I feel disconnected. Safety mechanism, and I know it. It's also a consequence. Trust is EARNED. So he has work to do if he wants that from me.

I feel sad. This is not what I want. I don't want a relationship that feels 75%. I want trust, intimacy, respect. I'm willing to go through hard stuff. I don't expect him to be perfect. But I do expect him to respect my boundaries. DON'T LIE TO ME is not an unreasonable boundary. If it feels too demanding to him, he's married to the wrong person.
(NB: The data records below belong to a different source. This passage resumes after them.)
(** * Glob patterns

    The meaning of a pattern in which ['*'] stands for any text, the empty
    one included, and the lemmas that relate it to prefixes, suffixes and
    leftmost searches. The matchers of [openfang-types/src/capability.rs] and
    [openfang-runtime/src/tool_policy.rs] are compared with it. *)

Definition star : ascii := "*"%char.

Inductive glob : str → str → Prop :=
| glob_nil : glob [] []
| glob_char c p v : c ≠ star → glob p v → glob (c :: p) (c :: v)
| glob_star_end p v : glob p v → glob (star :: p) v
| glob_star_more p c v : glob (star :: p) v → glob (star :: p) (c :: v).

#[export] Hint Constructors glob : openfang.

(** The parts of a pattern between its stars, read from the second part on:
    the last part ends the text, the others follow each other in it. *)
Fixpoint rest_matches (parts : list str) (v : str) : Prop :=
  match parts with
  | [] => False
  | [p] => ∃ t, v = t ++ p
  | p :: ps => ∃ t u, v = t ++ p ++ u ∧ rest_matches ps u
  end.

Definition parts_match (parts : list str) (v : str) : Prop :=
  match parts with
  | [] => False
  | [p] => v = p
  | p :: ps => ∃ u, v = p ++ u ∧ rest_matches ps u
  end.

(** ** Lemmas *)

Lemma glob_star_skip p t v : glob (star :: p) v → glob (star :: p) (t ++ v).
Proof. induction t; simpl; auto with openfang. Qed.

Lemma glob_star_split p v : glob (star :: p) v ↔ ∃ t u, v = t ++ u ∧ glob p u.
Proof.
  split.
  - remember (star :: p) as q eqn:E. induction 1; simplify_eq/=.
    + exists [], v. done.
    + destruct IHglob as (t & u & -> & ?); [done|]. exists (c :: t), u. done.
  - intros (t & u & -> & H). apply glob_star_skip. by constructor.
Qed.

Lemma glob_literal p q v : star ∉ p → glob (p ++ q) v ↔ ∃ u, v = p ++ u ∧ glob q u.
Proof.
  revert v. induction p as [|c p IH]; intros v Hp; simpl.
  - split; [eauto|]. by intros (u & -> & ?).
  - apply not_elem_of_cons in Hp as [Hc Hp]. split.
    + intros H. inversion H; simplify_eq; try (by destruct Hc).
      apply IH in H4 as (u & -> & ?); [|done]. eauto.
    + intros (u & -> & ?). constructor; [done|]. apply IH; eauto.
Qed.

Lemma glob_exact p v : star ∉ p → glob p v ↔ v = p.
Proof.
  intros Hp. rewrite <-(app_nil_r p) at 1. rewrite glob_literal by done. split.
  - intros (u & -> & H). inversion H. by rewrite app_nil_r.
  - intros ->. exists []. rewrite app_nil_r. auto with openfang.
Qed.

(** A text matches itself when read as a pattern. *)
Lemma glob_refl p : glob p p.
Proof.
  induction p as [|c p IH]; [constructor|]. destruct (decide (c = star)) as [->|].
  - do 2 constructor. done.
  - by constructor.
Qed.

Lemma glob_app p q v w : glob p v → glob q w → glob (p ++ q) (v ++ w).
Proof. induction 1; simpl; auto with openfang. Qed.

Lemma glob_any v : glob [star] v.
Proof. rewrite <-(app_nil_r v). apply glob_star_skip. auto with openfang. Qed.

(** More text in front does not hurt once a star has been passed. *)
Lemma rest_matches_prepend parts t v :
  rest_matches parts v → rest_matches parts (t ++ v).
Proof.
  destruct parts as [|p [|q ps]]; simpl; [done| |].
  - intros (t' & ->). exists (t ++ t'). by rewrite app_assoc.
  - intros (t' & u & -> & H). exists (t ++ t'), u. by rewrite !app_assoc.
Qed.

Lemma glob_rest parts v :
  parts ≠ [] → Forall (λ p, star ∉ p) parts →
  glob (star :: join parts [star]) v ↔ rest_matches parts v.
Proof.
  revert v. induction parts as [|p ps IH]; intros v Hne Hall; [done|].
  apply Forall_cons in Hall as [Hp Hps]. rewrite glob_star_split.
  destruct ps as [|q ps].
  - simpl. setoid_rewrite glob_exact; [|done]. naive_solver.
  - change (join (p :: q :: ps) [star]) with (p ++ star :: join (q :: ps) [star]).
    setoid_rewrite glob_literal; [|done]. setoid_rewrite IH; [|done..].
    simpl. naive_solver.
Qed.

(** A pattern is its parts, joined by stars. *)
Lemma glob_parts p v : glob p v ↔ parts_match (split p star) v.
Proof.
  pose proof (split_no_sep p star) as Hall. pose proof (split_not_nil p star) as Hne.
  rewrite <-(join_split p star) at 1.
  destruct (split p star) as [|a [|b ps]]; [done| |]; apply Forall_cons in Hall as [Ha Hps].
  - simpl. by apply glob_exact.
  - change (join (a :: b :: ps) [star]) with (a ++ star :: join (b :: ps) [star]).
    rewrite glob_literal by done. simpl. by setoid_rewrite (glob_rest (b :: ps)).
Qed.

Lemma split_no_star s c : c ∉ s → split s c = [s].
Proof.
  induction s as [|d s IH]; [done|]. intros [Hd Hs]%not_elem_of_cons. simpl.
  rewrite decide_False by done. by rewrite IH.
Qed.

(** Reading the text of one match as the pattern of the next composes. *)
Lemma glob_trans p q v : glob p q → glob q v → glob p v.
Proof.
  intros Hpq. revert v. induction Hpq as [|c p q Hc _ IH|p q _ IH|p c q Hq IH]; intros v Hv.
  - done.
  - inversion Hv; simplify_eq. constructor; auto.
  - constructor. auto.
  - destruct (decide (c = star)) as [->|Hc].
    + apply glob_star_split in Hv as (t & u & -> & Hu). apply glob_star_skip. auto.
    + inversion Hv; simplify_eq. apply glob_star_more. auto.
Qed.

(** The text between a prefix and a suffix that do not overlap. *)
Lemma prefix_suffix_middle (a b v : str) :
  starts_with v a = true → ends_with v b = true → length a + length b ≤ length v →
  ∃ t, v = a ++ t ++ b.
Proof.
  intros [u ->]%starts_with_spec [t Ht]%ends_with_spec Hlen. rewrite length_app in Hlen.
  exists (drop (length a) t). apply (f_equal length) in Ht as Hl. rewrite !length_app in Hl.
  apply (f_equal (drop (length a))) in Ht.
  rewrite drop_app_length, drop_app_le in Ht by lia. by rewrite Ht.
Qed.

(** The first star of a pattern. *)
Lemma find_star a b : star ∉ a → find (a ++ star :: b) [star] = Some (length a).
Proof.
  intros Ha. destruct (find_leftmost (a ++ [star] ++ b) [star] a b eq_refl) as (n & Hn & Hle).
  simpl in Hn. rewrite Hn. f_equal. apply find_Some in Hn as (x & y & Hxy & <-).
  destruct (decide (length x < length a)); [|lia]. exfalso. apply Ha.
  apply list_elem_of_lookup_2 with (length x).
  rewrite <-(lookup_app_l a (star :: b)), Hxy by done. by rewrite lookup_app_r, Nat.sub_diag by lia.
Qed.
I'm fucking angry. WHY is it easy to lie to me? WHY does he choose to do that? WHY did I end up with a self-righteous asshole with narcissistic tendencies? WHY is he so fucked up? WHY doesn't he treat me like like a valuable gift? WHY is he afraid of me? I have a lot of questions like this that I'm angry about. And I know the answers to many of them. But knowing the answers doesn't help right now. I'm pissed.

The hard thing is that I actually like Husband. There are lots of things I love and value about him. Maybe we should just be good friends. That way we'd have less at stake with each other, I'd have the distance to protect my mental and emotional health from his lying, and he'd probably have no reason to lie to me. I wouldn't have to worry about sex (because frankly, sex with Husband when I can't get to intimacy is fine at best, but often echoes with emptiness which is painful when compared to how I know sex with him used to be.)

So we did talk about all of this last night. And we're going back to therapy. He to his sex-addiction group, and us to couples therapy with a sex-addiction specialist. And he still goes to SA and OA meetings (although many by phone now.)

I'm willing to keep trying because at the bottom of this, Husband is a wonderful person - smart, funny, creative, gentle, compassionate, thoughtful, a fantastic, loving dad. He's fucked up by his fear, and I know it.

But I'm not willing to continue trying if I don't see progress. He needs to become willing to "get in trouble" with me and see where that goes, or I'm going to have to figure out a plan B.

Because this is my promise to myself: I will not stay in a relationship with someone who isn't capable of being truthful.

This is a hard one, since because of our history there is little room in my mind or tolerance in my heart for even little white lies that many couples use to smooth out the sometimes dangerous, frightening and rocky road of a long-term relationship. But complete integrity around truthfulness is what I need to feel safe in this relationship. I don't expect perfect, but expect him to have the courage to choose to respond to his fear differently, and to call himself out when he makes a mistake, rather than to feel relieved that he escaped his mother's wrath, and satisfied by that. Our willingness to have courage in the face of fear will create a path toward restored trust.

I still believe there's hope, because Husband's willing to dive in and work this issue head-on. And I have work to do, too, because right now I can feel that I'm very disengaged.

And I know we can only make progress if we're both willing.

"Courage is not the absence of fear, but rather the judgment that something else is more important than one's fear. The timid presume it is lack of fear that allows the brave to act when the timid do not. But to take action when one is not afraid is easy. To refrain when afraid is also easy. To take action regardless of fear is brave."
— Ambrose Hollingworth Redmoon, from No Peaceful Warriors!